Design in a post-Covid future.
While the long-term effects of the Covid-19 lockdown remain unclear, it seems inevitable that it is an epochal marker in our lifetimes.
It has exposed the fragility of our existing economic structures, but small-scale individual interventions and acts of kindness have blossomed in the exposed cracks.
As "key" and "essential" work becomes part of our everyday vocabulary, this calls into question the role that designers should be playing in the new economy.
In this post, we discuss some of the ideas currently occupying designers across the world. The topics presented here are subject to the following caveats:
- We have generally framed the Covid pandemic as an opportunity for designers to be part of building a better future. It is important to acknowledge at the outset that there is a significant degree of privilege underpinning these thoughts. There are millions of people around the world for whom the “post-COVID” experience will likely be characterised by immense grief and uncertainty.
- The ideas presented here reflect an evolving understanding of the roles design might play in the future. They are not immutable - indeed, a critical element of post-Covid design is likely to be the need to build greater flexibility and responsiveness into the services we use every day.
This post is not an argument from a fixed perspective, but simply an attempt to express ideas as individual strands rather than a cohesive argument.
What roles might designers need to play?
The COVID-19 pandemic is the first time in history that the entire human race is facing the same challenge. It will not be the last. In many ways, it can be seen as a rehearsal for the kinds of challenges we will face when the effects of climate change accelerate beyond our abilities to mitigate them.
In the absence of any clear plan, systems previously unquestioned are now up for grabs.
Universal Basic Income, for example, was a marginal political issue in 2019 but is now the subject of mainstream political and economic discourse. The Overton Window has shifted to accommodate new ideas as existing ones have failed to cope with the stress of the pandemic.
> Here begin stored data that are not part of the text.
(* ===== verification/Vsock.v ===== *)
(** * The vsock connections and their multiplexer

    [crates/shuru-linux/src/kvm/vsock/connection.rs]: packet headers, credit,
    one host socket per guest stream, and the mux that owns them. Guest data
    goes to the host socket, directly or through a bounded queue; host data
    stays in the socket until the guest posts a buffer and has credit.

    The host socket is a kernel object. Its model holds what the program can
    observe of it: the outcomes of the coming [send] and [readv] calls are a
    script chosen by the environment, what was sent is recorded, and what the
    host end wrote is there to be read. Deadlines are milliseconds, and the
    reading of the clock is an argument. *)

From Stdlib Require Import Strings.Byte.
From S2P Require Import Prelude BTree.

Definition HEADER_LEN : Z := 44.
Definition BUFFER_SIZE : Z := 256 * 1024.
Definition MAX_PACKET : Z := 64 * 1024.
Definition MAX_TURN : Z := 128 * 1024.
Definition MAX_CONNECTIONS : Z := 1024.
Definition MAX_PENDING_RESETS : Z := 256.
Definition HANDSHAKE_TIMEOUT : Z := 2000.
Definition HOST_CID : Z := 2.
Definition GUEST_CID : Z := 3.
Definition STREAM : Z := 1.
Definition REQUEST : Z := 1.
Definition RESPONSE : Z := 2.
Definition RST : Z := 3.
Definition SHUTDOWN : Z := 4.
Definition RW : Z := 5.
Definition CREDIT_UPDATE : Z := 6.
Definition CREDIT_REQUEST : Z := 7.
Definition RECEIVE : Z := 1.
Definition SEND : Z := 2.

(** ** Headers *)

Record Header := MkHeader {
  src_cid : Z; dst_cid : Z; src_port : Z; dst_port : Z; h_len : Z;
  kind : Z; op : Z; flags : Z; buf_alloc : Z; fwd_cnt : Z;
}.

#[export] Instance Header_eq_dec : EqDecision Header.
Proof. solve_decision. Defined.

Definition Header_decode (bs : bytes) : option Header :=
  if zlen bs <? HEADER_LEN then None else
  Some {| src_cid := le_val (zslice 0 8 bs);
          dst_cid := le_val (zslice 8 16 bs);
          src_port := le_val (zslice 16 20 bs);
          dst_port := le_val (zslice 20 24 bs);
          h_len := le_val (zslice 24 28 bs);
          kind := le_val (zslice 28 30 bs);
          op := le_val (zslice 30 32 bs);
          flags := le_val (zslice 32 36 bs);
          buf_alloc := le_val (zslice 36 40 bs);
          fwd_cnt := le_val (zslice 40 44 bs) |}.
(* ===== verification/VsockConn.v ===== *)
(** * One vsock connection

    Theorems on [Vsock]: the header codec, credit as a window over unbounded
    counters, and the two byte streams of a connection. The guest's bytes
    reach the host socket in order and complete, with at most [BUFFER_SIZE]
    of them queued; the host's bytes reach guest buffers in order and never
    beyond the credit the guest gave. *)

From Stdlib Require Import Strings.Byte.
From S2P Require Import Prelude BTree Vsock.

(** ** Headers *)

Lemma zlen_encode h : zlen (Header_encode h) = HEADER_LEN.
Proof. unfold Header_encode. autorewrite with zlen. reflexivity. Qed.

(** Skips the fields before a slice, then reads it. *)
Ltac slice_field :=
  repeat (rewrite zslice_app_r by (autorewrite with zlen; lia); rewrite zlen_le_bytes);
  match goal with
  | |- context [zslice ?a ?b _] =>
      let a' := eval compute in a in let b' := eval compute in b in
      change (zslice a b) with (@zslice byte a' b')
  end;
  rewrite zslice_app_exact by (autorewrite with zlen; reflexivity).

Lemma decode_encode h rest : Header_wf h -> Header_decode (Header_encode h ++ rest) = Some h.
Proof.
  intros Hwf. unfold Header_decode. rewrite (proj2 (Z.ltb_ge _ _)).
  2: { rewrite zlen_app, zlen_encode. zlen_lia. }
  unfold Header_encode. rewrite <-!app_assoc.
  destruct h as [a b c d e f g i j k], Hwf as (?&?&?&?&?&?&?&?&?&?);
    cbn [src_cid dst_cid src_port dst_port h_len kind op flags buf_alloc fwd_cnt] in *.
  f_equal. f_equal; slice_field; by apply le_val_small.
Qed.

Lemma decode_width bs a b w :
  0 <= a -> a <= b -> b <= zlen bs -> w = 8 * (b - a) -> in_width w (le_val (zslice a b bs)).
Proof.
  intros ? ? ? ->. unfold in_width. pose proof (le_val_range (zslice a b bs)) as Hr.
  rewrite zlen_slice in Hr by done. by rewrite Z.pow_mul_r by lia.
Qed.

Lemma encode_decode bs h :
  Header_decode bs = Some h -> Header_wf h /\ Header_encode h = ztake HEADER_LEN bs.
Proof.
  unfold Header_decode, HEADER_LEN. case_test; [done|]. bool_to_prop. intros [= <-].
  split.
  - unfold Header_wf; simpl. split_and!; apply decode_width; lia.
  - unfold Header_encode.
    cbn [src_cid dst_cid src_port dst_port h_len kind op flags buf_alloc fwd_cnt].
    repeat (rewrite le_bytes_val by (rewrite zlen_slice by lia; reflexivity)).
    repeat (rewrite zslice_cat by lia). unfold zslice. by rewrite zdrop_nonpos.
Qed.

(** The header codec: what [encode] writes, [decode] reads back, whatever
    follows; and a header [decode] gives encodes to the bytes it was read
    from. *)
Theorem header_roundtrip h rest bs h' :
  Header_wf h -> Header_decode bs = Some h' ->
  Header_decode (Header_encode h ++ rest) = Some h /\
  Header_wf h' /\ Header_encode h' = ztake HEADER_LEN bs.
Proof. intros. split; [by apply decode_encode|by apply encode_decode]. Qed.

Lemma header_roundtrip_witness :
  exists h rest, Header_decode (Header_encode h ++ rest) = Some h /\
  exists h', Header_wf h' /\ Header_encode h' = replicate 44 x01.
Proof.
  exists (MkHeader 3 2 1500 1025 7 1 5 0 262144 (2 ^ 32 - 1)), [x61].
  destruct (header_roundtrip (MkHeader 3 2 1500 1025 7 1 5 0 262144 (2 ^ 32 - 1)) [x61]
              (replicate 44 x01)
              (default (MkHeader 0 0 0 0 0 0 0 0 0 0) (Header_decode (replicate 44 x01))))
    as (H1 & H2 & H3).
  - unfold Header_wf, in_width; simpl; lia.
  - reflexivity.
  - split; [exact H1|]. eexists. split; [exact H2|exact H3].
Defined.

(** ** Credit *)

(** Credit is flow control over unbounded counters. With [s] bytes sent and
    [f] of them acknowledged, of which at most 2^32 - 1 are in flight, an
    acknowledgement is accepted exactly when it stands for a count between
    [f] and [s], and what may be sent then is the peer's buffer less what is
    in flight. *)
Theorem credit_window s f alloc h :
  0 <= s - f < 2 ^ 32 -> in_width 32 (fwd_cnt h) ->
  let cr := MkCredit (wrap 32 s) (wrap 32 f) alloc in
  (forall cr', Credit_update cr h = Some cr' <->
     exists f', f <= f' <= s /\ fwd_cnt h = wrap 32 f' /\
                cr' = MkCredit (wrap 32 s) (wrap 32 f') (buf_alloc h)) /\
  (forall f', f <= f' <= s ->
     Credit_available (MkCredit (wrap 32 s) (wrap 32 f') alloc) = Z.max 0 (alloc - (s - f'))).
Proof.
  intros Hsf Hw cr. split.
  - intros cr'. unfold Credit_update; simpl. rewrite wrapping_sub_wrap.
    rewrite (wrap_small 32 (s - f)) by done.
    rewrite <-(wrap_small 32 (fwd_cnt h) Hw), wrapping_sub_wrap.
    set (d := wrap 32 (fwd_cnt h - f)).
    pose proof (wrap_in_width 32 (fwd_cnt h - f) ltac:(lia)) as Hd. fold d in Hd.
    destruct Hd as [Hd0 Hd1].
    assert (Hfw : wrap 32 (f + d) = wrap 32 (fwd_cnt h)).
    { unfold d, wrap. rewrite Zplus_mod_idemp_r. f_equal. lia. }
    case_test; bool_to_prop; split.
    + done.
    + intros (f' & ? & Hf' & _). exfalso. unfold d in *.
      rewrite (wrap_small 32 (fwd_cnt h)) in Hf' by done.
      rewrite Hf' in *. unfold wrap in *. rewrite Zminus_mod_idemp_l in *.
      rewrite Z.mod_small in * by lia. lia.
    + intros [= <-]. exists (f + d). rewrite Hfw. split_and!; [lia..|done|].
      by rewrite (wrap_small 32 (fwd_cnt h)).
    + intros (f' & ? & Hf' & ->). rewrite <-Hf'.
      by rewrite (wrap_small 32 (fwd_cnt h)).
  - intros f' ?. unfold Credit_available; simpl. rewrite wrapping_sub_wrap.
    rewrite wrap_small; [done|]. unfold in_width. lia.
Qed.

Lemma credit_window_witness :
  Credit_update (MkCredit 10 (2 ^ 32 - 10) 1) (MkHeader 3 2 9 9 0 1 6 0 100 5)
    = Some (MkCredit 10 5 100) /\
  Credit_update (MkCredit 10 (2 ^ 32 - 10) 1) (MkHeader 3 2 9 9 0 1 6 0 100 11) = None.
Proof.
  destruct (credit_window (2 ^ 32 + 10) (2 ^ 32 - 10) 1 (MkHeader 3 2 9 9 0 1 6 0 100 5))
    as [H _]; [lia|split; simpl; lia|].
  split; [|reflexivity].
  apply (H (MkCredit 10 5 100)). exists (2 ^ 32 + 5). split_and!; [lia..|reflexivity|reflexivity].
Defined.

(** ** From the guest to the host *)

Lemma sock_send_spec s bs r s' :
  sock_send s bs = (r, s') ->
  match r with
  | Ok n => 0 <= n <= zlen bs /\ sk_sent s' = sk_sent s ++ ztake n bs /\
            (length (sk_script s') < length (sk_script s))%nat
  | Err e => sk_sent s' = sk_sent s /\
             (e <> WouldBlock -> (length (sk_script s') < length (sk_script s))%nat)
  end /\ (length (sk_script s') <= length (sk_script s))%nat.
Proof.
  unfold sock_send, next_outcome.
  destruct (sk_script s) as [|[n|e] rest] eqn:E; intros [= <- <-]; simpl; rewrite ?E; simpl;
    split_and!; try done; zlen_lia.
Qed.

(** What the send loops change: the socket, the write readiness and the
    forwarded count. *)
Definition after_send (c : Connection) (s : Socket) (w : bool) (f : Z) : Connection :=
  set_forwarded (set_writable (set_socket c s) w) f.

Lemma after_send_self c : after_send c (socket c) (writable c) (forwarded c) = c.
Proof. by destruct c. Qed.

Lemma after_send_trans c s w f s' w' f' :
  after_send (after_send c s w f) s' w' f' = after_send c s' w' f'.
Proof. done. Qed.

(** The socket after [k] bytes of [p] from [off] on went out. *)
Definition sent_from (c c' : Connection) (p : bytes) (off off' F : Z) : Prop :=
  off <= off' <= zlen p /\
  exists s w, c' = after_send c s w (wrap 32 (F + (off' - off))) /\
    sk_sent s = sk_sent (socket c) ++ zslice off off' p.

Lemma sent_from_none c s w p off F :
  0 <= off <= zlen p -> forwarded c = wrap 32 F -> sk_sent s = sk_sent (socket c) ->
  sent_from c (set_writable (set_socket c s) w) p off off F.
Proof.
  intros ? HF Hs. split; [lia|]. exists s, w. unfold zslice.
  rewrite Z.sub_diag, Z.add_0_r, <-HF, ztake_nonpos, app_nil_r by lia. done.
Qed.

Lemma sent_from_step c c' p off n off' F s :
  0 <= off -> 0 <= n -> sk_sent s = sk_sent (socket c) ++ ztake n (zdrop off p) ->
  sent_from (set_forwarded (set_socket c s) (wrap 32 (F + n))) c' p (off + n) off' (F + n) ->
  sent_from c c' p off off' F.
Proof.
  intros ? ? Hs (Hb & s' & w & -> & Hs'). split; [lia|]. exists s', w. split.
  - change (after_send c s' w (wrap 32 (F + n + (off' - (off + n))))
            = after_send c s' w (wrap 32 (F + (off' - off)))). do 2 f_equal. lia.
  - rewrite Hs'. simpl. rewrite Hs, <-app_assoc. f_equal.
    rewrite <-(zslice_cat off (off + n) off') by lia. f_equal. unfold zslice. f_equal. lia.
Qed.
Fixpoint ring_loop (fuel : nat) (current : Z) (s : S) q mem : S * VirtioQueueState * M :=
  match fuel with
  | O => (s, q, mem)
  | Datatypes.S fuel =>
      if vq_last_avail q =? current then (s, q, mem) else
      let head := avail_ring_entry mem (vq_avail q) (vq_size q) (vq_last_avail q) in
      let '(used_len, s, mem) := serve s q mem head in
      let mem := write_used mem (vq_used q) (vq_size q) (vq_last_avail q) head used_len in
      ring_loop fuel current s (set_last_avail q (wrapping_add 16 (vq_last_avail q) 1)) mem
  end.

(** [pending] lets at most a ring of entries through. *)
Definition ring_serve (s : S) q mem : bool * S * VirtioQueueState * M :=
  match pending q mem with
  | None => (false, s, q, mem)
  | Some current =>
      let used := negb (vq_last_avail q =? current) in
      let '(s, q, mem) := ring_loop (Datatypes.S (Z.to_nat (vq_size q))) current s q mem in
      (used, s, q, mem)
  end.
End ring_loop.
End rings.

(** ** The interrupt line *)

Record Interrupt := MkInterrupt { int_status : Z; int_line : bool }.

Definition raise (i : Interrupt) (reason : Z) : Interrupt :=
  MkInterrupt (Z.lor (int_status i) reason) true.

Definition ack (i : Interrupt) (reasons : Z) : Interrupt :=
  let status := Z.land (int_status i) (lnot_w 32 reasons) in
  MkInterrupt status (if status =? 0 then false else int_line i).

(** ** Devices behind the transport *)

Inductive BackendState :=
  | BsBlock
  | BsVsock (rx tx event : Z)
  | BsBalloon (target_pages actual_pages : Z)
  | BsNet (rx : Z).

(** [snapshot::mismatch] *)
Definition mismatch : ErrorKind := InvalidData.

Class VirtioBackend (B M : Type) := {
  device_id : B -> Z;
  device_features : B -> Z;
  queue_count : B -> nat;
  queue_max_size : B -> Z;
  config_read : B -> Z -> Z;
  config_write : B -> Z -> Z -> B;
  features_ok : B -> Z -> B;
  activate : B -> list VirtioQueueState -> M -> B;
  process_queue : B -> nat -> list VirtioQueueState -> M ->
    bool * B * list VirtioQueueState * M;
  take_kicks : B -> bool;
  backend_reset : B -> B;
  backend_save : B -> result BackendState ErrorKind * B;
  backend_restore : B -> BackendState -> list VirtioQueueState -> M -> result B ErrorKind;
  backend_resume : B -> B;
}.

Record Core (B : Type) := MkCore {
  c_backend : B;
  c_queues : list VirtioQueueState;
  dev_features_sel : Z;
  drv_features : Z;
  drv_features_sel : Z;
  queue_sel : Z;
  c_status : Z;
  activated : bool;
}.
Arguments MkCore {B}. Arguments c_backend {B}. Arguments c_queues {B}.
Arguments dev_features_sel {B}. Arguments drv_features {B}. Arguments drv_features_sel {B}.
Arguments queue_sel {B}. Arguments c_status {B}. Arguments activated {B}.

(** [kicks] says which eventfds are signalled, [worker] whether the
    transport serves the queues. *)
Record VirtioMmioDevice (B : Type) := MkDevice {
  core : Core B;
  interrupt : Interrupt;
  kicks : list bool;
  worker : bool;
}.
Arguments MkDevice {B}. Arguments core {B}. Arguments interrupt {B}.
Arguments kicks {B}. Arguments worker {B}.

Section setters.
Context {B : Type}.
Implicit Types (c : Core B) (d : VirtioMmioDevice B).

Definition set_backend c (b : B) : Core B :=
  MkCore b (c_queues c) (dev_features_sel c) (drv_features c) (drv_features_sel c) (queue_sel c)
    (c_status c) (activated c).
Definition set_queues c (qs : list VirtioQueueState) : Core B :=
  MkCore (c_backend c) qs (dev_features_sel c) (drv_features c) (drv_features_sel c) (queue_sel c)
    (c_status c) (activated c).
Definition set_dev_features_sel c (v : Z) : Core B :=
  MkCore (c_backend c) (c_queues c) v (drv_features c) (drv_features_sel c) (queue_sel c)
    (c_status c) (activated c).
Definition set_drv_features c (v : Z) : Core B :=
  MkCore (c_backend c) (c_queues c) (dev_features_sel c) v (drv_features_sel c) (queue_sel c)
    (c_status c) (activated c).
Definition set_drv_features_sel c (v : Z) : Core B :=
  MkCore (c_backend c) (c_queues c) (dev_features_sel c) (drv_features c) v (queue_sel c)
    (c_status c) (activated c).
Definition set_queue_sel c (v : Z) : Core B :=
  MkCore (c_backend c) (c_queues c) (dev_features_sel c) (drv_features c) (drv_features_sel c) v
    (c_status c) (activated c).
Definition set_status c (v : Z) : Core B :=
  MkCore (c_backend c) (c_queues c) (dev_features_sel c) (drv_features c) (drv_features_sel c)
    (queue_sel c) v (activated c).
Definition set_activated c (v : bool) : Core B :=
  MkCore (c_backend c) (c_queues c) (dev_features_sel c) (drv_features c) (drv_features_sel c)
    (queue_sel c) (c_status c) v.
The window will continue to shift as the world changes around us. New ideas will be confusing and designers are in an immensely powerful position to explain these ideas clearly and objectively wherever possible.
Accessible language and structural clarity in content design will help people to understand and choose between different possible futures.
Service designers have a responsibility to act with precision and advocate not just for human-centred approaches, but for community-centred and environment-centred perspectives as well.
Designers of all disciplines need to understand the wider implications of their actions - we do not work in isolation.
Design is happening without designers.
That is to say, decisions are being made about the future of our economy, how we might live our lives, our health care systems and other support networks.
Designers have a crucial role to play in shaping these changes from the perspective of the end users and their communities.
A great deal of discussion is ongoing about the ethics of design as a discipline. We’re all currently very aware of the impact of our (good and bad) behaviours at individual and collectives scales. Should a designer work with a company that exposes their employees to unnecessary risks? Or one that causes environmental devastation? Given the complexity of global economics and supply structures, is it even possible for a designer to step outside this system? Should we have a code of ethics and, if so, what would it look like?
Designing for rapidly changing needs.
As the Covid-19 pandemic began to accelerate, we saw manufacturers shift resources and production into developing respirators and Personal Protective Equipment. It is likely that this kind of rapid repurposing will need to happen again and again in response to different crises.
Can we pre-emptively design flexibility and resilience into the products and services we rely on? How do we embed this kind of open-ended, improvisational, problem-solving mindset into services that have been built in a completely different way? Is our existing toolkit of innovation labs and workshops going to be enough to rebuild them from the inside out?
The value of speculative design.
To some extent, all design is speculative. Part of the appeal of new technology is in allowing ourselves to imagine a future where the latency between idea and outcome is minimised through responsive, beautiful, and intuitive interfaces.
But design isn’t just about imagining wonderful futures, it’s also about predicting ways in which things can go wrong. Good ideas might be misappropriated, disinformation might thrive oin social platforms, and even the most well-intentioned innovations are likely to have a negative impact somewhere out of sight.
The essence of an object has something to do with the way it turns into trash.
That is to say, when the initial novelty wears off, when it fails a stress test, when it ends up in a landfill.
If we can predict these potential bad outcomes, we can understand how they might be mitigated or avoided entirely. It is vital that we don’t fall into the trap of believing that good intentions alone will save the world. Avoiding this trap requires us to be critical at every stage, to always look for something better, and not to dismiss real-life experiences as mere "outliers".
We’re particularly concerned that once the lockdown is over - once the curves flatten and COVID-19 fades into the background - we may forget this experience.
We may feel under great pressure to forget it and go back to how things used to be. But doing this would miss an immense opportunity.
We need to start designing for the future now. Not just the immediate future but for the next 5, 10, and 20 years. It is entirely possible that the rest of our lives will be dominated by similar global challenges and uncertainty - climate change, resource scarcity, economic upheaval due to automation. We are in a position to make things better for as many people as possible - but the magnitude of this task cannot be overestimated.